By Richard Barrington

Will tax reform cost you? 5 ways to tell

Taxes are such a hot-button topic that even the language of taxation is sensitive. What sounds like tax reform or simplification to some people comes off as code for tax increases to others.

Differences over tax policy are more than just perception, because there will be winners and losers from any changes in the tax code. In fact, because of the huge national debt, tax changes are a less-than-zero-sum game, meaning that winners and losers won't cancel each other out: when all is said and done, there will be a net price to pay in order for federal income taxes to address the national debt.

Prominent tax proposals

There are endless possibilities for federal income tax reform, but here are three major themes:

    1. Simplification of the federal income tax code. This means getting rid of loopholes in the corporate tax code, and reducing the number of tax deductions available to individuals.
    2. Adjusting federal tax brackets. An oft-mentioned trade-off for reducing loopholes and individual deductions is that it would enable tax rates to be lowered in at least some federal tax brackets. This was the essence of the Reagan tax reforms in the 1980s - tax rates were lowered in exchange for simplification which reduced many loopholes and deductions.
    3. Raising taxes on high incomes. Traditionally, taxpayers with the greatest financial means have been expected to shoulder a greater proportional share of the tax burden. The tax cuts under George W. Bush lowered high-income tax rates, but President Obama has proposed restoring higher tax rates for top income brackets.

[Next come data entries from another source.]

(** Before the loop: skip the tracked node [low] lies in, if any ... *)
Definition skip_pool (low : Z) (ab : addr_buffer_t) : res (Z * Z * Z) :=
  let! pool_idx := addr_find low ab in
  let! a := rd (ab_addrs ab) pool_idx in
  let pool_addr := PTR_MASK a in
  if pool_addr <=? low then
    let low := past pool_addr low in
    let! ' (i, a) := update_addr_loc pool_idx ab in Ok (low, i, a)
  else Ok (low, pool_idx, pool_addr).

(** ... and the dead one. *)
Definition skip_dead (low : Z) (deadrefs : addr_buffer_t) (pool_addr : Z) : res (Z * Z * Z) :=
  if ab_n_addrs deadrefs >? 0 then
    let! dead_idx := binary_search low (ab_addrs deadrefs) 0 (ab_n_addrs deadrefs) in
    let! dead_addr := rd (ab_addrs deadrefs) dead_idx in
    assert (Z.land dead_addr 3 =? 0) ;!
    if dead_addr <=? low then
      let low := past dead_addr low in
      let! ' (i, a) := update_addr_loc dead_idx deadrefs in
      assert (low <=? pool_addr) ;!
      Ok (low, i, a)
    else Ok (low, dead_idx, dead_addr)
  else Ok (low, 0, NO_ADDR).

Definition find_roots_start (low : Z) (deadrefs : addr_buffer_t) (sc : scan_t) : res roots_t :=
  let! ' (low, pool_idx, pool_addr) := skip_pool low (sc_ab sc) in
  let! ' (low, dead_idx, dead_addr) := skip_dead low deadrefs pool_addr in
  assert (negb (pool_addr =? dead_addr) || (pool_addr =? NO_ADDR)) ;!
  Ok (mk_roots low pool_idx pool_addr dead_idx dead_addr sc).

(** One turn of [while (low < high)]. *)
Definition find_roots_step (high : Z) (deadrefs : addr_buffer_t) (ts : trace_stats_t) (r : roots_t)
    : res (flow roots_t scan_t) :=
  let guarded_addr := MIN_OF (r_pool_addr r) (r_dead_addr r) in
  if r_low r <? high then
    let stop := MIN_OF guarded_addr high in
    assert (Z.land stop 3 =? 0) ;!
    assert (r_low r <=? stop) ;!
    let! ' (low, sc) :=
      loop (Datatypes.S (Z.to_nat (stop - r_low r))) (scan_words ts stop) (r_low r, r_scan r) in
    assert (low =? stop) ;!
    if stop =? guarded_addr then
      let low := u64 (low + usable_size guarded_addr) in
      let! r :=
        if guarded_addr =? r_pool_addr r then
          let! ' (i, a) := update_addr_loc (r_pool_idx r) (sc_ab sc) in
          Ok (mk_roots low i a (r_dead_idx r) (r_dead_addr r) sc)
        else
          let! ' (i, a) := update_addr_loc (r_dead_idx r) deadrefs in
          Ok (mk_roots low (r_pool_idx r) (r_pool_addr r) i a sc) in
      assert (low <=? MIN_OF (r_pool_addr r) (r_dead_addr r)) ;!
      assert (negb (r_pool_addr r =? r_dead_addr r) || (r_pool_addr r =? NO_ADDR)) ;!
      Ok (Next r)
    else Ok (Next (mk_roots low (r_pool_idx r) (r_pool_addr r) (r_dead_idx r) (r_dead_addr r) sc))
  else Ok (Done (r_scan r)).

(** Every turn but the last moves past a node. *)
Definition roots_fuel (ab deadrefs : addr_buffer_t) : nat :=
  (Z.to_nat (ab_n_addrs ab) + Z.to_nat (ab_n_addrs deadrefs) + 3)%nat.

Definition find_roots (low high : Z) (deadrefs : addr_buffer_t) (sc : scan_t) : res scan_t :=
  let ab := sc_ab sc in
  let! first := rd (ab_addrs ab) 0 in
  let! last := rd (ab_addrs ab) (ab_n_addrs ab - 1) in
  let ts := {| ts_min := PTR_MASK first; ts_max := PTR_MASK last |} in
  assert (ts_min ts <=? ts_max ts) ;!
  let! r := find_roots_start low deadrefs sc in
  loop (roots_fuel ab deadrefs) (find_roots_step high deadrefs ts) r.

(** * What a scan achieves *)

(** The node a word refers to. *)
Definition ref_at (w : Z) : Z := PTR_MASK (load mem w).

Definition pending (sc : scan_t) (v : Z) : Prop :=
  exists i, 0 <= i < g_lookaside_count sc /\ get (g_lookaside_list sc) i = v.

Record scan_ok (sc : scan_t) : Prop := {
  so_pool : pool_wf (sc_ab sc);
  so_count : 0 <= g_lookaside_count sc <= LOOKASIDE_SZ;
  so_room : zlen (g_lookaside_list sc) = LOOKASIDE_SZ;
  so_aside : forall v, pending sc v -> aside_ok (sc_ab sc) v }.

(** A value put aside before [sc0], or read from a word of [S]. *)
Definition source (sc0 : scan_t) (S : Z -> Prop) (u : Z) : Prop :=
  pending sc0 u \/ exists w, S w /\ ref_at w = u.

(** Having looked at the words [S] since the state [sc0]: all marks set come
    from what was read, and every tracked node read is marked or waits in the
    lookaside list. *)
Record scanned_to (sc0 : scan_t) (S : Z -> Prop) (sc : scan_t) : Prop := {
  st_ok : scan_ok sc;
  st_marks : exists us, sc_ab sc = mark_all us (sc_ab sc0) /\ all_aligned us /\
    (forall v, v ∈ us -> exists u, source sc0 S u /\ (v = u \/ v ∈ refs mem usable_size u));
  st_pending : forall v, pending sc v -> source sc0 S v;
  st_found : forall u, source sc0 S u -> pending sc u \/ ~ unmarked (sc_ab sc) u }.

Lemma source_mono sc0 (S S' : Z -> Prop) u : (forall w, S w -> S' w) -> source sc0 S u -> source sc0 S' u.
Proof. intros H [? | (w & Hw & E)]; [by left | right; exists w; auto]. Qed.

Lemma scanned_start sc : scan_ok sc -> scanned_to sc (fun _ => False) sc.
Proof.
  intros H. split; [done | | by left |].
  - exists []. rewrite mark_all_nil by apply H. split; [done |].
    split; intros v Hv; by apply not_elem_of_nil in Hv.
  - intros u [Hu | (w & [] & _)]. by left.
Qed.

Lemma scanned_ext sc0 (S S' : Z -> Prop) sc :
  (forall w, S w <-> S' w) -> scanned_to sc0 S sc -> scanned_to sc0 S' sc.
Proof.
  intros HS [H1 (us & E & Ha & Hus) H3 H4]. split; [done | | |].
  - exists us. do 2 (split; [done |]). intros v Hv. destruct (Hus v Hv) as (u & Hu & H).
    exists u. split; [| done]. revert Hu. apply source_mono. intros w. by apply HS.
  - intros v Hv. apply (source_mono sc0 S); [intros w; by apply HS | by apply H3].
  - intros u Hu. apply H4. revert Hu. apply source_mono. intros w. by apply HS.
Qed.

Section scans.
Context (sc0 : scan_t) (W : pool_wf (sc_ab sc0)).

Lemma scanned_pool S sc : scanned_to sc0 S sc ->
  stats (sc_ab sc) = stats (sc_ab sc0) /\ ab_n_addrs (sc_ab sc) = ab_n_addrs (sc_ab sc0) /\
  (forall i, 0 <= i < ab_n_addrs (sc_ab sc0) -> node (sc_ab sc) i = node (sc_ab sc0) i).
Proof using W.
  intros [_ (us & -> & Ha & _) _ _]. split; [by apply stats_mark_all |]. split; [done |].
  intros i Hi. by apply node_mark_all.
Qed.

(** Emptying the list. *)
Lemma scanned_drain S sc : scanned_to sc0 S sc ->
  wp (lookup_lookaside_list mem usable_size sc (stats (sc_ab sc0))) (fun sc' =>
    scanned_to sc0 S sc' /\ g_lookaside_count sc' = 0).
Proof using W.
  intros H. pose proof (scanned_pool S sc H) as (Est & _ & _). rewrite <- Est.
  destruct H as [[Wp Hc Hr Ha] (us & Eab & Hus & Hfrom) Hpend Hfound].
  eapply wp_mono.
  { apply lookup_marks; [done | lia | rewrite Hr; done |]. intros i Hi. apply Ha. by exists i. }
  intros sc' (Hc' & Hr' & us' & E' & Hus' & Hfrom' & Hdone).
  assert (Hnone : forall v, ~ pending sc' v) by (intros v (i & Hi & _); lia).
  split; [| done]. split.
  - split; [rewrite E'; by apply mark_all_wf | unfold LOOKASIDE_SZ; lia | congruence |].
    intros v Hv. by apply Hnone in Hv.
  - exists (us ++ us'). rewrite E', Eab, mark_all_mark_all by done. split; [done |].
    split; [intros v [?|?]%elem_of_app; auto |]. intros v [Hv | Hv]%elem_of_app; [by apply Hfrom |].
    destruct (Hfrom' v Hv) as (i & Hi & Hvi). exists (get (g_lookaside_list sc) i).
    split; [apply Hpend; by exists i | done].
  - intros v Hv. by apply Hnone in Hv.
  - intros u Hu. right. destruct (Hfound u Hu) as [(i & Hi & <-) | Hm]; [by apply Hdone |].
    rewrite E'. intros [Hu' _]%unmarked_mark_all; done.
Qed.

(** One more word. *)
Lemma scan_word_ok S sc w : scanned_to sc0 S sc -> g_lookaside_count sc < LOOKASIDE_SZ ->
  wp (scan_word (stats (sc_ab sc0)) w sc) (fun sc' =>
    scanned_to sc0 (fun x => S x \/ x = w) sc' /\ g_lookaside_count sc' < LOOKASIDE_SZ).
Proof using W.
  intros H Hc. pose proof (scanned_pool S sc H) as (Est & _ & _).
  pose proof H as [[Wp Hcnt Hr Ha] (us & Eab & Hus & Hfrom) Hpend Hfound].
  unfold scan_word. fold (ref_at w).
  assert (Hmono : forall u, source sc0 S u -> source sc0 (fun x => S x \/ x = w) u)
    by (intros u; apply source_mono; auto).
  destruct ((ref_at w <? ts_min (stats (sc_ab sc0))) || (ref_at w >? ts_max (stats (sc_ab sc0)))) eqn:E.
  - wp_step. split; [| done]. split; [done | | auto |].
    + exists us. do 2 (split; [done |]). intros v Hv. destruct (Hfrom v Hv) as (u & Hu & Hvu).
      exists u. auto.
    + intros u [Hu | (x & [Hx | ->] & Ex)]; [apply Hfound; by left | apply Hfound; right; by exists x |].
      right. intros Hu. apply (unmarked_in_stats _ _ Wp) in Hu. rewrite Est in Hu. subst u.
      rewrite Z.gtb_ltb, orb_true_iff, !Z.ltb_lt in E. lia.
  - rewrite Z.gtb_ltb, orb_false_iff, !Z.ltb_ge in E.
    wp_step. wp_step; [lia |]. cbn beta zeta.
    set (sc' := mk_scan (sc_ab sc) (upd (g_lookaside_list sc) (g_lookaside_count sc) (ref_at w))
      (g_lookaside_count sc + 1)).
    assert (Hp : forall v, pending sc' v <-> pending sc v \/ v = ref_at w).
    { intros v. unfold pending, sc'. cbn. split.
      - intros (i & Hi & <-). rewrite get_upd by lia. case_decide; [by right | left].
        exists i. split; [lia | done].
      - intros [(i & Hi & <-) | ->].
        + exists i. split; [lia |]. rewrite get_upd_ne by lia. done.
        + exists (g_lookaside_count sc). split; [lia |]. apply get_upd_eq. lia. }
    assert (Hst : scanned_to sc0 (fun x => S x \/ x = w) sc').
    { split.
      - split; [done | cbn; lia | cbn; by rewrite zlen_upd |]. intros v [Hv | ->]%Hp; [by apply Ha |].
        split; [apply PTR_MASK_is_aligned, u64_range |]. cbn [sc_ab sc']. rewrite Est. lia.
      - exists us. do 2 (split; [done |]). intros v Hv. destruct (Hfrom v Hv) as (u & Hu & Hvu).
        exists u. auto.
      - intros v [Hv | ->]%Hp; [auto |]. right. exists w. auto.
      - intros u [Hu | (x & [Hx | ->] & Ex)].
        + destruct (Hfound u ltac:(by left)); [left; apply Hp; by left | by right].
        + destruct (Hfound u ltac:(right; by exists x)); [left; apply Hp; by left | by right].
        + left. apply Hp. by right. }
    change (g_lookaside_count sc') with (g_lookaside_count sc + 1).
    destruct (Z.ltb_spec (g_lookaside_count sc + 1) LOOKASIDE_SZ) as [Hlt | Hge].
    + wp_step. by split.
    + eapply wp_mono; [by apply scanned_drain |]. intros s (? & ->). by split.
Qed.
End scans.
Lemma alloc_munmap_wp munmap s l fl ptr hi :
  alloc_inv s l fl -> (ptr, hi) ∈ tracked (nodes s) l -> nodes s !! ptr = None ->
  munmap ptr (hi - ptr) = 0 ->
  wp (forkscan_alloc_munmap munmap s ptr) (fun s' => os s' = os s /\
    exists l' fl', alloc_inv s' l' fl' /\ tracked (nodes s) l ≡ₚ (ptr, hi) :: tracked (nodes s') l').
Proof.
  intros Hinv Hin Hnone Hmun. pose proof Hinv as [Hok Hnd Hf Hh].
  apply list_elem_of_fmap in Hin as (c & Er & Hc).
  destruct (list_ok_elem s l c Hok Hc) as (d & Hc0 & Hd & Er' & Hr).
  rewrite Er' in Er. injection Er as -> Eh. destruct Hr as [[Hr1 Hr2] Hr3]. cbn in *.
  apply list_elem_of_split in Hc as (l1 & l2 & El).
  destruct (Hh c ltac:(by eexists)) as (q & Hq & Ho & Hb). subst l.
  pose proof (page_stays _ _ _ _ _ _ Hd Hnone Ho Hq) as Hq'.
  unfold forkscan_alloc_munmap. wp_step.
  wp_step; [by rewrite (proj2 (Z.eqb_neq (addr d) 0)) by lia |].
  wp_step. eapply wp_mono.
  { apply (remove_ok s _ l1 c l2 d Hok eq_refl); [| done]. intros E. rewrite E in Hq'.
    by apply not_elem_of_nil in Hq'. }
  intros [c' s1] (-> & Hok1 & Hsame & Hout & F1 & O1). apply Z.eqb_neq in Hc0 as Hc0'.
  rewrite Hc0'. specialize (Hsame c) as Hdc. rewrite Hd in Hdc.
  apply fmap_Some in Hdc as (d1 & Hd1 & [= Ha1 Hl1]).
  wp_step. eapply wp_load; [done.. |]. rewrite <- Ha1, <- Hl1.
  replace (length_ d) with (hi - addr d) by lia. rewrite Hmun. cbn [Z.eqb negb].
  eapply wp_mono; [by apply (freed_inv s l1 c l2 fl d s1) |].
  intros s2 (Hinv2 & O2 & HT). split; [congruence |]. exists (l1 ++ l2), (c :: fl).
  split; [done |]. rewrite HT, tracked_app, tracked_cons, <- Permutation_middle, <- tracked_app.
  rewrite Er'. by replace hi with (addr d + length_ d) by lia.
Qed.
(** [forkscan_buffer_get_dead_references] returns a table of the retirees'
    addresses whose low bits are clear, in the order of the retirees, cut off
    at the capacity of the table; the retirees are left as they were. *)
Theorem dead_references_correct s l p c :
  retirees s l -> dead_ready s l p c ->
  (forall q e, q ∈ l -> store s !! q = Some e -> 0 <= ab_n_addrs e <= zlen (ab_addrs e)) ->
  exists s' d, forkscan_buffer_get_dead_references s = Ok (p, s') /\ retirees s' l /\
    store s' !! p = Some d /\ table c (take (Z.to_nat c) (dead_of (store s) l)) d.
Proof.
  intros Hr Hd Hok. pose proof (dead_references_wp s l p c Hr Hd Hok) as Hw.
  apply wp_iff in Hw as ([ret s'] & E & -> & Hf & d & Hd' & Ht). exists s', d.
  split; [done |]. split; [| done]. eapply retirees_dead; [done | | done]. by destruct Hd as (_ & _ & ? & _).
Qed.

Lemma dead_references_correct_witness :
  exists s' d, forkscan_buffer_get_dead_references demo_retirees = Ok (0x40, s') /\
    retirees s' [0x10; 0x20] /\ store s' !! 0x40 = Some d /\ table 4 [8; 16; 24; 32] d.
Proof.
  apply (dead_references_correct demo_retirees [0x10; 0x20] 0x40 4); [apply demo_retired | |].
  - split; [done |]. split; [done |]. split; [by apply (bool_decide_unpack _); vm_compute |].
    left. split; [done |]. split; [done |]. by exists [].
  - intros q e Hq He. apply elem_of_cons in Hq as [-> | ->%list_elem_of_singleton];
      vm_compute in He; injection He as <-; vm_compute; split; discriminate.
Defined.

(** * Back to the pool *)

Lemma release_aggregate_wp s ab d l (Q : buffers_t -> Prop) :
  ab <> 0 -> store s !! ab = Some d -> aggregate_ok d -> waiting s l -> (ab ∉ l) ->
  ab <> g_first_retiree_buffer s -> ab <> g_last_retiree_buffer s ->
  (forall s', waiting s' (ab :: l) ->
     s' = set_available (set_store s (<[ab := with_next (g_available_aggregates s) d]> (store s))) ab -> Q s') ->
  wp (forkscan_release_buffer ab s) Q.
Proof.
  intros Hab Hd Hok [Hch Hnd Hall] Hnin Hf Hl HQ. unfold forkscan_release_buffer.
  wp_step. wp_step; [by apply negb_true_iff, Z.eqb_neq |].
  wp_step. wp_step; [by apply negb_true_iff, Z.eqb_neq |].
  wp_step. eapply wp_buf_load; [done.. |]. destruct Hok as [G1 G2 G3 G4 G5]. rewrite G1. cbn [Z.eqb].
  wp_step. eapply wp_buf_modify; [done.. |]. wp_step. apply HQ; [| done].
  assert (Hne : forall q, q ∈ l -> ab <> q) by (intros q Hq ->; contradiction).
  split; cbn.
  - split; [done |]. split; [done |]. eexists. split; [apply lookup_insert_eq |]. cbn.
    eapply lchain_frame; [exact Hch |]. intros q Hq. by rewrite lookup_insert_ne by (by apply Hne).
  - by apply NoDup_cons.
  - intros q e [-> | Hq]%elem_of_cons He.
    + rewrite lookup_insert_eq in He. injection He as <-. by split.
    + rewrite lookup_insert_ne in He by (by apply Hne). by apply (Hall q).
Qed.

(** The last reference to an aggregate that is off the list of retirees goes:
    the aggregate is released. *)
Lemma unref_last_wp s l ab d (Q : buffers_t -> Prop) :
  retirees s l -> (ab ∉ l) -> ab <> 0 -> store s !! ab = Some d -> ab_ref_count d = 1 ->
  ab_is_aggregate d = 1 -> ab_n_addrs d <= ab_free_idx d ->
  (forall s', retirees s' l -> Q s') -> wp (forkscan_buffer_unref_buffer ab s) Q.
Proof.
  intros Hr Hab Hab0 Hd Hrc Hag Hf HQ. pose proof Hr as [Hch Hnd Hlast].
  assert (Hne : forall q, q ∈ l -> ab <> q) by (intros q Hq ->; contradiction).
  assert (Hfirst : ab <> g_first_retiree_buffer s).
  { intros ->. destruct l as [|x l]; [done |]. destruct Hch as (E & _). apply (Hne x); [left | done]. }
  assert (Hlst : ab <> g_last_retiree_buffer s).
  { rewrite Hlast. destruct (list_snoc_case l) as [-> | (x & l0 & ->)]; [done |]. rewrite end_of_snoc.
    apply Hne, elem_of_app. right. left. }
  unfold forkscan_buffer_unref_buffer. wp_step. eapply wp_buf_load; [done.. |]. rewrite Hrc. wp_step.
  wp_step; [done |]. wp_step. eapply wp_buf_modify; [done.. |]. wp_step.
  eapply wp_buf_load; [done | apply lookup_insert_eq |]. cbn [with_ref_count with_fields ab_ref_count ab_free_idx ab_n_addrs].
  change (1 - 1 =? 0) with true. rewrite Z.geb_leb. apply Z.leb_le in Hf as ->. cbn beta iota.
  unfold forkscan_release_buffer. wp_step. wp_step; [by apply negb_true_iff, Z.eqb_neq |].
  wp_step. wp_step; [by apply negb_true_iff, Z.eqb_neq |].
  wp_step. eapply wp_buf_load; [done | apply lookup_insert_eq |]. cbn. rewrite Hag. cbn [Z.eqb].
  wp_step. eapply wp_buf_modify; [done | apply lookup_insert_eq |]. wp_step. apply HQ.
  apply (retirees_frame s); [done | done |]. intros q Hq. cbn. by rewrite !lookup_insert_ne by (by apply Hne).
Qed.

      Naturally, there are divisions between the political parties on each of these issues and on the extent to which deficit reduction should be accomplished via tax changes or spending cuts. In fact, there are even divisions within each party about both the tax and spending sides of the equation. So, whatever legislation does come through will probably be the result of extensive horse-trading on the above and other points.

      5 signs that tax reform may cost you:

      While the final nature of tax reform is far from settled, based on the types of initiatives being discussed, here are five criteria you can look at to tell if tax changes are likely to cost you:

      1. You have large deductions. It is uncertain which deductions will be the ultimate targets for elimination, but the more federal income tax deductions you have - both in number and dollar amount - the more likely you are to see them eliminated to some degree.
      2. You make over $250,000 a year. There's no magic to that number, but in general, higher tax rates are most likely to target the highest federal tax brackets.
      3. You own a subsidized business. Tax subsidies for things like ethanol have come under fire, so if you benefit from this kind of subsidy, you are at risk of losing these benefits under tax simplification.
      4. You own a complex business. Given the outrage over the ability of major corporations such as General Electric to dodge taxes, you might see changes in accounting rules which affect the ability of corporations to take advantage of things like lease-purchase arrangements or allocating profits to foreign subsidiaries.
      5. Your parents are very rich. 2010 was a good year to die - at least, from a tax standpoint. Estate tax rules were relaxed temporarily in 2010, but they are back in 2011. Some proposals would stiffen estate tax rules further, either via the dollar threshold at which estates become taxable, the tax rates on those estates, or both.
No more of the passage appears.